Records from a data collection
= = =

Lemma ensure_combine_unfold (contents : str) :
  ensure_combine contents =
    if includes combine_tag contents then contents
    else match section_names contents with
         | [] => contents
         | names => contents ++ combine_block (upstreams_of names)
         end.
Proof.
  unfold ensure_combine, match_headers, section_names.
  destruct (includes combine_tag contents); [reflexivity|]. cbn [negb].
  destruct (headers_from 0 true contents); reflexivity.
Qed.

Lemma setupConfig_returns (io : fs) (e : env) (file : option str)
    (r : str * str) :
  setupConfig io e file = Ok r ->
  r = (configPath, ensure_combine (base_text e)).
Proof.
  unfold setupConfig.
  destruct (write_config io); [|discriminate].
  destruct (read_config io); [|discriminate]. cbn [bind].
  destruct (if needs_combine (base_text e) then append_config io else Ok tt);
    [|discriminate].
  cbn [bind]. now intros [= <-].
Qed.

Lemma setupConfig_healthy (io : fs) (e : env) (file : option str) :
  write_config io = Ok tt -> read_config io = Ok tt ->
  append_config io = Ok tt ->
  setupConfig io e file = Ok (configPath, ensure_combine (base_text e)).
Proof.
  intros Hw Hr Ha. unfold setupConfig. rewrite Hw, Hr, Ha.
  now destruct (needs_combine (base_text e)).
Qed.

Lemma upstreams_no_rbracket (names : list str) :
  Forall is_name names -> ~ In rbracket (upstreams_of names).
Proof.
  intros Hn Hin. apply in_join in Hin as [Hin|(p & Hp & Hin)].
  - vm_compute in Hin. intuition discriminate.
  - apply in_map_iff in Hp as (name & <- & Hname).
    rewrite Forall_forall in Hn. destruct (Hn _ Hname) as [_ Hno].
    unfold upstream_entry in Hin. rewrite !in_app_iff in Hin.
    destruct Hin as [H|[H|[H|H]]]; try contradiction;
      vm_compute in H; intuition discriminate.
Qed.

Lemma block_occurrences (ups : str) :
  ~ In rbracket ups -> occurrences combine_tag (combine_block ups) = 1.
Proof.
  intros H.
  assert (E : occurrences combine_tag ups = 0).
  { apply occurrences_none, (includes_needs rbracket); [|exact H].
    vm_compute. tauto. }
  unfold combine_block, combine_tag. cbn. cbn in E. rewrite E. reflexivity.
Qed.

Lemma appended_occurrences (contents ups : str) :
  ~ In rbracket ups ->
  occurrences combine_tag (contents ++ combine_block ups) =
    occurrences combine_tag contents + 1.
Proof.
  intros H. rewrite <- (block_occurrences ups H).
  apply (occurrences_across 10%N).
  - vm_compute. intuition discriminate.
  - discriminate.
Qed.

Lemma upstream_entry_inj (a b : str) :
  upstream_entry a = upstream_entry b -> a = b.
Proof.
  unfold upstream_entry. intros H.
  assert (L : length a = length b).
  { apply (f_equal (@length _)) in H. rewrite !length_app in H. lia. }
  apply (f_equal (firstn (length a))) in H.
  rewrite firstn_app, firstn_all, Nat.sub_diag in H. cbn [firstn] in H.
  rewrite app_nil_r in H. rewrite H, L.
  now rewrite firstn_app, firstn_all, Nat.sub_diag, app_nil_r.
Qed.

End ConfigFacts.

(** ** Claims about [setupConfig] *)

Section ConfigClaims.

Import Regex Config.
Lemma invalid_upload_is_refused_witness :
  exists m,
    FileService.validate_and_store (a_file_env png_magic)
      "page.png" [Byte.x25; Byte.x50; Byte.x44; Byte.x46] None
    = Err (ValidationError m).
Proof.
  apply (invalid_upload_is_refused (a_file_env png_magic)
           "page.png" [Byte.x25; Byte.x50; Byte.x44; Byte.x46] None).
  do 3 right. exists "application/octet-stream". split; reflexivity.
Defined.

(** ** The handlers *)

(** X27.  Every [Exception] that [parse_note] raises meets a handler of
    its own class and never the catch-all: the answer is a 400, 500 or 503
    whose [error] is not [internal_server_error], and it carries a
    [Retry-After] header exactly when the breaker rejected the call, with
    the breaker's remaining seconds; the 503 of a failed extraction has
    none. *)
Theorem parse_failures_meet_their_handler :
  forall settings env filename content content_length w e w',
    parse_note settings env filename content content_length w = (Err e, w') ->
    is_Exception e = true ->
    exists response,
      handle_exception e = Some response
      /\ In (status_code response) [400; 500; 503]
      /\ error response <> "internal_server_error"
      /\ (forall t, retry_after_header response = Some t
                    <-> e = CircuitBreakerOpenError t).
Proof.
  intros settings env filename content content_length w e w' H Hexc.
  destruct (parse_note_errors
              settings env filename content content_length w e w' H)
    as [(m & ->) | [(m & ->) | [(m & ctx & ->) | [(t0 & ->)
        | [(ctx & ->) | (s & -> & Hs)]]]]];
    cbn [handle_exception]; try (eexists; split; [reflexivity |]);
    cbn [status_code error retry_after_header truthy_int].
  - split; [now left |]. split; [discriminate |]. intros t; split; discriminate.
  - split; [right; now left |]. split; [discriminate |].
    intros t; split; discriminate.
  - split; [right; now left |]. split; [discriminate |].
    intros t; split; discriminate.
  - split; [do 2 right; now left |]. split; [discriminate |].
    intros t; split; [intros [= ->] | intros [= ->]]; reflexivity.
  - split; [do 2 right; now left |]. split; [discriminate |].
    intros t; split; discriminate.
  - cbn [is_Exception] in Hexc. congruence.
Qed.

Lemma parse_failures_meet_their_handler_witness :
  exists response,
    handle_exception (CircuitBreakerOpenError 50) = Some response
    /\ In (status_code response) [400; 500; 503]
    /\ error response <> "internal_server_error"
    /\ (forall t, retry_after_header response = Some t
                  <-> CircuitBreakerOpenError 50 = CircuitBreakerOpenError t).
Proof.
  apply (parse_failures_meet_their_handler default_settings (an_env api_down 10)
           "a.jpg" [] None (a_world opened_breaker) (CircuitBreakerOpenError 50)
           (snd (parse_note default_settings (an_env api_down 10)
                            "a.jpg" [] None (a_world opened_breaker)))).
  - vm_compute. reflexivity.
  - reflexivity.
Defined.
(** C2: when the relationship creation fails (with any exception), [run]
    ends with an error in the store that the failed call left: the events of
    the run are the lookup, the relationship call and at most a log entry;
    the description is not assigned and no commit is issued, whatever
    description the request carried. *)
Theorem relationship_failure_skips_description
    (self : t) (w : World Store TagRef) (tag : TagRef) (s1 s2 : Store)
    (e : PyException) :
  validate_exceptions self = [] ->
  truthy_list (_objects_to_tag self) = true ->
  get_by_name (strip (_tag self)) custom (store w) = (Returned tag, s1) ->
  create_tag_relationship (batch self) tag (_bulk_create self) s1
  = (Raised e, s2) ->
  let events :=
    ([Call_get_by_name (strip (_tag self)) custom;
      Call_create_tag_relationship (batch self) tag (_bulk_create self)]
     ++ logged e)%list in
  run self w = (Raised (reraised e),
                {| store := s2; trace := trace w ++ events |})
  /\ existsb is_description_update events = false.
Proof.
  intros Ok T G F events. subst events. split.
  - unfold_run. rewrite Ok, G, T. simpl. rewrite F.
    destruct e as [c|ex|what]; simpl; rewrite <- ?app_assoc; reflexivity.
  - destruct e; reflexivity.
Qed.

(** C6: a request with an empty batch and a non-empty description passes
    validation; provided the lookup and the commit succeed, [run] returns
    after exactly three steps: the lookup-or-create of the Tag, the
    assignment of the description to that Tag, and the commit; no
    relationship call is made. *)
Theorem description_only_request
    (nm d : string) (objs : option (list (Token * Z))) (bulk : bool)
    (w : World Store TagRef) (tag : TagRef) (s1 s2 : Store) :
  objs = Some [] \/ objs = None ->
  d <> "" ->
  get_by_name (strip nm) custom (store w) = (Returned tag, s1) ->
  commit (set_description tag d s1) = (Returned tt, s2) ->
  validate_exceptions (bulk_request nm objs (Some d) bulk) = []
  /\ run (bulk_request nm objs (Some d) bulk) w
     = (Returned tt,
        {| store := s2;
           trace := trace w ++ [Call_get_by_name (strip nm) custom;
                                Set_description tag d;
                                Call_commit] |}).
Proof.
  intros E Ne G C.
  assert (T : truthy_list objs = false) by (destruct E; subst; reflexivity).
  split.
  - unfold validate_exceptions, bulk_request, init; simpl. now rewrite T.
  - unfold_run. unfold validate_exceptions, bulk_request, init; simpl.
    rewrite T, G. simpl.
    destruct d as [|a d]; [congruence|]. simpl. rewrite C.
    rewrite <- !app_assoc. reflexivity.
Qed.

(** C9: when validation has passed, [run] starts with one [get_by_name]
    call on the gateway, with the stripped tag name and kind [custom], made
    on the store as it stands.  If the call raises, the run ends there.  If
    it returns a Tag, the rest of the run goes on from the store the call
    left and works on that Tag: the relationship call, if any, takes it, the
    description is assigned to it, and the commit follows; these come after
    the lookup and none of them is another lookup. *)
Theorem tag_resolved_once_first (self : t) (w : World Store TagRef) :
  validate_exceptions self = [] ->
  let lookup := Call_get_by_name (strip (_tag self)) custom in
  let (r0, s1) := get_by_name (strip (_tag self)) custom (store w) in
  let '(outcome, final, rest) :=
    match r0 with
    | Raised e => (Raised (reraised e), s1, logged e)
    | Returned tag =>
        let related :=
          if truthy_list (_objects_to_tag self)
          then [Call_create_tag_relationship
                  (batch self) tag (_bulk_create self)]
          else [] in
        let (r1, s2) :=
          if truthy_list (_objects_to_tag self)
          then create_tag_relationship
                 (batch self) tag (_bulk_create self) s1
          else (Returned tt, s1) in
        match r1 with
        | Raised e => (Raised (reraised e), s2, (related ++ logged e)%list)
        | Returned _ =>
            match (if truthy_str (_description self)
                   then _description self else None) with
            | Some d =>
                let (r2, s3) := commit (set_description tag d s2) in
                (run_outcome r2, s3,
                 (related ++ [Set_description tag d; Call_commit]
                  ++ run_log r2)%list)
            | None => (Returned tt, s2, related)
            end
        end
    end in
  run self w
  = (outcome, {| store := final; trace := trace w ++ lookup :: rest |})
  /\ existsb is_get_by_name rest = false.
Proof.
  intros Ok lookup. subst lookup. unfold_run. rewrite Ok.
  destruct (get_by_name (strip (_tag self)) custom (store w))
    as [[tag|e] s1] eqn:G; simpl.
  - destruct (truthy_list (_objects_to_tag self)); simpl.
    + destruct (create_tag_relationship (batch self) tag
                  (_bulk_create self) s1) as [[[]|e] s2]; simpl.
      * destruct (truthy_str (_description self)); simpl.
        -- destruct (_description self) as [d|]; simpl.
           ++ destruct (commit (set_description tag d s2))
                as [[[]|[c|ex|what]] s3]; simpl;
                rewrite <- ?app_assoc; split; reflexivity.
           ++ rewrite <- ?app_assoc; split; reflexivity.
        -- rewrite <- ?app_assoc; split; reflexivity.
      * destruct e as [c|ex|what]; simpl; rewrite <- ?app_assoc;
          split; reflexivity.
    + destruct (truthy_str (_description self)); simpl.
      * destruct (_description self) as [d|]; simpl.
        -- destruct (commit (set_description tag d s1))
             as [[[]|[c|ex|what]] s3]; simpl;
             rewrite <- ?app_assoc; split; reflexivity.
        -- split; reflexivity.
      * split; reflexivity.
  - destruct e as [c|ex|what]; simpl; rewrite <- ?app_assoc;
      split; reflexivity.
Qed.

= = =

__Work item__. What lines above contain the word "TagRef"? Return each such line.

__Task result__.
    (self : t) (w : World Store TagRef) (tag : TagRef) (s1 s2 : Store)
    (w : World Store TagRef) (tag : TagRef) (s1 s2 : Store) :
Theorem tag_resolved_once_first (self : t) (w : World Store TagRef) :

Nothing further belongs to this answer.